They are touted to be replacing humans and they are pretty fast and efficient. The not so secret robots are slowly taking over many of the tasks that were once done by humans. Take big factories for example. Their floor operations are now staffed by robots. Assembly lines at manufacturing units, cashiers in banks, and even stock markets are run by robotic programs now.
With automation, the buzzword, is robotics about to steal all our jobs? What does this trend augur for our careers? With robots even performing surgeries, for sure they are a tremendous force to reckon with. Some experts have opined that around half of all the jobs that humans do now can be automated. In absolute terms, this amounts to close to 5 million jobs that will be off-limits for us, humans by the year 2020.
Why is Artificial Intelligence all the rage?
The most visible impact that Artificial Intelligence and automation have brought in is in productivity. Typically, this has significantly impacted jobs that were repetitive. Now machines are trained to learn activities and algorithms guide machines to mimic current processes that happen under human supervision. When algorithms run systems, they tend to be a tad faster than the time taken for the same task by humans. Also, they result in lesser errors, little to no downtime as machines do not get tired, unlike humans, and therefore there are visible improvements in efficiency as well as productivity for the enterprise.
The future of jobs
Does this mean that we would be without any viable job opportunities? Probably not, as history has taught us. When the industrial revolution happened, well a lot of manual jobs were definitely lost, but mechanization did create a lot more opportunities too. It is said that the advent of technology has created more jobs than they could destroy. Robotics and artificial intelligence too may be the next harbingers of a sea change in the way we work, going forward.
While the industrial revolution saved us from having to manually handle a lot of dangerous tasks, artificial intelligence would take the burden out of executing repetitive, monotonous work. So, thinking ahead, what could perhaps be the possible opportunities for us? There could be many, for instance, someone has to code the robots and the artificial intelligence applications, someone needs to monitor whether the robotic processes are executing appropriately, and then someone needs to properly design the workflow that should be automated. There will definitely be the need for someone to build those machines, for someone to design appropriate test scenarios and so on.
What does this imply for us and how could we be better equipped to handle these scenarios of the future. There is no doubt that the level of expertise required of these jobs would be higher and with specialized expertise, the pay would in all probability be more. But, the requirement right now is to develop those skills that would equip us to take up those jobs of the future. For one, mathematics and engineering will be driving the change.
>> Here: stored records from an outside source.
(* ===== verification/RecordTableSpec.v ===== *)
(** Batches of records hold and give back the records: the columns of a list of records,
    the table schemas that records derive, batches after their [Null] columns were
    rewritten; and the conversion of Arrow and Beam row schemas to the types of a table. *)
From S2P Require Import Prelude Bytes Varint Windows Coders Arrow RecordTables ArrowSpec.
From S2P Require Rows.
Local Open Scope string_scope.
Local Open Scope list_scope.

(** * Records with one storage type *)

(** The items of every list have the storage type of its first; no tuple is empty. *)
Fixpoint uniform (r : BeamRecord) : Prop :=
  match r with
  | PRIMITIVE _ => True
  | TUPLE vs => vs ≠ []
  | KV _ v => uniform v
  | ITERABLE l | GBK _ l =>
      all1 uniform l ∧
      match l with
      | [] => True
      | first :: l => all1 (λ r, iterable_element_data_type r = iterable_element_data_type first) l
      end
  end.

Lemma null_to_boolean_not_null t : null_to_boolean t ≠ Null.
Proof. by destruct t. Qed.

Lemma storable_boolean t : storable t → storable (null_to_boolean t).
Proof. destruct (decide (t = Null)) as [->|Hn]; [by constructor|by rewrite null_to_boolean_id]. Qed.

Lemma stored_boolean t r : stored t r → stored (null_to_boolean t) r.
Proof.
  destruct (decide (t = Null)) as [->|Hn]; [|by rewrite null_to_boolean_id]. destruct r as [[]| | | |]; try done; cbn.
  - by intros (? & ? & _).
  - by intros (? & ? & ? & _).
  - by intros (? & ? & _).
Qed.

Lemma component_type_fits v : no_void (tuple_component_data_type v) ∧ fits_primitive (tuple_component_data_type v) v.
Proof. by destruct v. Qed.

Lemma tuple_type_fields vs : tuple_storage_type vs = StructType (tuple_fields (tuple_component_data_type <$> vs)).
Proof. unfold tuple_storage_type, tuple_fields. by rewrite imap_fmap. Qed.

Lemma tuple_stored vs : vs ≠ [] → storable (tuple_storage_type vs) ∧ stored (tuple_storage_type vs) (TUPLE vs).
Proof.
  intros Hne. rewrite tuple_type_fields. split.
  - constructor; [by destruct vs|]. apply Forall_fmap, Forall_true. intros v. apply component_type_fits.
  - eexists. split; [done|]. apply Forall2_fmap_l, Forall_Forall2_diag, Forall_true. intros v. apply component_type_fits.
Qed.

Lemma element_type_stored r item : (∀ t, nested_value_storage_type r = Ok t → storable t ∧ stored t r) →
  iterable_element_data_type r = Ok item → storable item ∧ item ≠ Null ∧ stored item r.
Proof.
  intros H Hi. unfold iterable_element_data_type in Hi. inv_bind Hi. simplify_eq. destruct (H _ eq_refl) as [Hs Hr].
  split_and!; [by apply storable_boolean|apply null_to_boolean_not_null|by apply stored_boolean].
Qed.

(** A record of one storage type is stored in it. *)
Lemma uniform_stored : ∀ r t, uniform r → nested_value_storage_type r = Ok t → storable t ∧ stored t r.
Proof.
  fix IH 1. intros [v|l|k v|k l|vs] t Hu Ht; cbn in Hu, Ht.
  - simplify_eq. destruct (fits_own_type v). by split; [constructor|].
  - destruct Hu as [Hl Hsame]. destruct l as [|first l].
    { cbn in Ht. simplify_eq. split; [apply (storable_list Binary); [by constructor|done]|by exists Binary]. }
    assert (Forall (λ r, ∀ item, iterable_element_data_type r = Ok item → storable item ∧ item ≠ Null ∧ stored item r) (first :: l)) as Hall.
    { clear Ht Hsame. revert Hl. generalize (first :: l). clear first l. fix IHl 1. intros [|r l] Hl; [constructor|].
      destruct Hl as [Hr Hl]. constructor; [|by apply IHl]. intros item. apply element_type_stored. intros t'. by apply IH. }
    inv_bind Ht. inv_bind E. simplify_eq. set (item := null_to_boolean a0) in *.
    assert (iterable_element_data_type first = Ok item) as Hf by (unfold iterable_element_data_type; by rewrite E0).
    apply Forall_cons in Hall as [Hfirst Hall]. destruct (Hfirst _ Hf) as (Hst & Hn & Hsf).
    split; [by constructor|]. exists item. split; [done|]. split; [done|]. apply all1_Forall.
    apply all1_Forall in Hsame. rewrite Forall_forall in Hall, Hsame |- *. intros r Hr.
    apply (Hall r Hr item). by rewrite (Hsame r Hr).
  - inv_bind Ht. simplify_eq. destruct (IH v _ Hu E) as [Hs Hv]. split.
    + apply (storable_kv _ (null_to_boolean a)); [apply component_type_fits|by apply storable_boolean|apply null_to_boolean_not_null].
    + eexists _, _. split; [done|]. split; [apply component_type_fits|by apply stored_boolean].
  - done.
  - simplify_eq. by apply tuple_stored.
Qed.

(** * The derived schema *)

Lemma traverse_all {A B} (f : A → outcome string B) (Q : A → Prop) l ys :
  (∀ x y, f x = Ok y → Q x) → traverse f l = Ok ys → Forall Q l.
Proof.
  intros Hf. revert ys. induction l as [|x l IH]; intros ys H; [constructor|]. cbn in H. inv_bind H. inv_bind H.
  constructor; [by eapply Hf|by eapply IH].
Qed.

Lemma validated ls item u : validate_iterable_item_types ls item = Ok u →
  Forall (Forall (λ r, iterable_element_data_type r = Ok item)) ls.
Proof.
  apply traverse_all. intros l y. apply traverse_all. intros r z H. inv_bind H.
  destruct (same_type a item) eqn:Hs; [|done]. apply same_type_eq in Hs. by subst.
Qed.

(** The inferred type of the items of some lists stores them, if they all have it. *)
Lemma inferred_stored ls item : Forall (all1 uniform) ls → infer_iterable_item_data_type ls = Ok item →
  Forall (Forall (λ r, iterable_element_data_type r = Ok item)) ls →
  storable item ∧ item ≠ Null ∧ Forall (stored (list_of item)) (ITERABLE <$> ls).
Proof.
  intros Hu Hi Hv.
  assert (Forall (Forall (λ r, storable item ∧ item ≠ Null ∧ stored item r)) ls) as Hall.
  { rewrite !Forall_forall in Hu, Hv |- *. intros l Hl. specialize (Hu l Hl). specialize (Hv l Hl). apply all1_Forall in Hu.
    rewrite Forall_forall in Hu, Hv |- *. intros r Hr. apply (element_type_stored r); [|by apply Hv].
    intros t. apply uniform_stored. by apply Hu. }
  assert (storable item ∧ item ≠ Null) as [Hs Hn].
  { clear Hu Hv. induction Hall as [|[|r l] ls Hl _ IH]; cbn in Hi; [by simplify_eq; split; [constructor|]|by apply IH|].
    apply Forall_cons in Hl as [(? & ? & _) _]. done. }
  split_and!; [done|done|]. apply Forall_fmap. eapply Forall_impl; [exact Hall|]. intros l Hl. cbn.
  exists item. split; [done|]. apply all1_Forall. eapply Forall_impl; [exact Hl|]. by intros r (_ & _ & ?).
Qed.

(** The columns of a table, each the records of one of its cells. *)
Definition key_cell (r : BeamRecord) : BeamRecord := match r with KV k _ | GBK k _ => PRIMITIVE k | _ => r end.
Definition value_cell (r : BeamRecord) : BeamRecord := match r with KV _ v => v | GBK _ l => ITERABLE l | _ => r end.
Definition cells (t : TableType) (records : list BeamRecord) : list (list BeamRecord) :=
  match t with TKv | TGbk => [key_cell <$> records; value_cell <$> records] | _ => [records] end.
Definition column_names (t : TableType) : list string :=
  match t with TKv | TGbk => [KEY_COLUMN; VALUE_COLUMN] | _ => [VALUE_COLUMN] end.

(** A field stores the records of its column; if it cannot be null, neither can they. *)
Definition exact (t : ArrowDataType) (rs : list BeamRecord) : Prop :=
  is_storage t = true ∧ Forall (λ r, ∃ v, r = PRIMITIVE v ∧ primitive_data_type v = t) rs.
Definition stores (f : ArrowField) (rs : list BeamRecord) : Prop :=
  storable (type_of f) ∧ Forall (stored (type_of f)) rs ∧
  (is_nullable f = false → exact (type_of f) rs ∨ is_storage (type_of f) = false).

Lemma exact_stores name v nullable rs :
  Forall (λ r, ∃ v', r = PRIMITIVE v' ∧ primitive_data_type v' = primitive_data_type v) rs →
  stores (new_field name (primitive_data_type v) nullable) rs.
Proof.
  intros Hf. destruct (fits_own_type v) as [_ Hs]. split_and!; [by constructor| |by left].
  eapply Forall_impl; [exact Hf|]. intros r (v' & -> & <-). apply fits_own_type.
Qed.

Lemma type_matches v t : primitive_type_matches v t = true → primitive_data_type v = t.
Proof. apply same_type_eq. Qed.

Lemma derived_primitive first records schema : derive_arrow_schema (PRIMITIVE first) records = Ok schema →
  name_of <$> schema = column_names TPrimitive ∧ Forall (λ r, table_type_of r = TPrimitive) records ∧
  Forall2 stores schema (cells TPrimitive records).
Proof.
  intros H. cbn [derive_arrow_schema] in H. inv_bind H. simplify_eq. split; [done|].
  apply (traverse_all _ (λ r, ∃ v, r = PRIMITIVE v ∧ primitive_data_type v = primitive_data_type first)) in E.
  - split; [eapply Forall_impl; [exact E|]; by intros r (v & -> & _)|]. constructor; [by apply exact_stores|constructor].
  - intros [v| | | |] y Hy; try done. exists v. split; [done|]. destruct (primitive_type_matches _ _) eqn:Hm; [|done].
    by apply type_matches.
Qed.

Lemma derived_iterable first records schema : Forall uniform records → derive_arrow_schema (ITERABLE first) records = Ok schema →
  name_of <$> schema = column_names TIterable ∧ Forall (λ r, table_type_of r = TIterable) records ∧
  Forall2 stores schema (cells TIterable records).
Proof.
  intros Hu H. cbn [derive_arrow_schema] in H. inv_bind H. inv_bind H. inv_bind H. simplify_eq. split; [done|].
  assert (records = ITERABLE <$> a) as ->.
  { clear -E. revert a E. induction records as [|r records IH]; intros a E; cbn in E; [by simplify_eq|].
    inv_bind E. inv_bind E. simplify_eq. destruct r; simplify_eq. cbn. f_equal. by apply IH. }
  split; [by apply Forall_fmap, Forall_true|].
  destruct (inferred_stored a a0) as (Hs & Hn & Hst); [|done|by eapply validated|].
  { apply (Forall_fmap ITERABLE) in Hu. eapply Forall_impl; [exact Hu|]. by intros l [? _]. }
  constructor; [|constructor]. split_and!; [by constructor|done|done].
Qed.

Lemma derived_tuple first records schema : Forall uniform records → derive_arrow_schema (TUPLE first) records = Ok schema →
  first ≠ [] → name_of <$> schema = column_names TTuple ∧ Forall (λ r, table_type_of r = TTuple) records ∧
  Forall2 stores schema (cells TTuple records).
Proof.
  intros Hu H Hne. cbn [derive_arrow_schema] in H. inv_bind H. simplify_eq. split; [done|].
  apply (traverse_all _ (λ r, ∃ vs, r = TUPLE vs ∧ tuple_storage_type vs = tuple_storage_type first)) in E.
  - split; [eapply Forall_impl; [exact E|]; by intros r (v & -> & _)|].
    constructor; [|constructor]. split_and!; [by apply tuple_stored| |done]. cbn [type_of new_field].
    rewrite Forall_forall in Hu, E |- *. intros r Hr. destruct (E r Hr) as (vs & -> & <-).
    apply tuple_stored. by apply (Hu (TUPLE vs)).
  - intros [| | | |vs] y Hy; try done. exists vs. split; [done|]. destruct (same_type _ _) eqn:Hm; [|done].
    by apply same_type_eq.
Qed.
New innovations require the development of the powers of critical thinking. So, alongside our engineering, science and mathematical skills, there is a need to brush up on soft skills. Most importantly, this would include the ability to communicate effectively and to stay passionately curious about evolving challenges.
New skills that industry is looking forward to including deeper skills in industry domains and technical skills to translate that knowledge to identify, develop, and implement appropriate solutions. The quantum of the opportunity can easily be gauged in that industry biggies are predicting that there would be a mammoth 20 to 50 million new jobs will be in the offing in AI itself. That’s a massive number and a huge opportunity.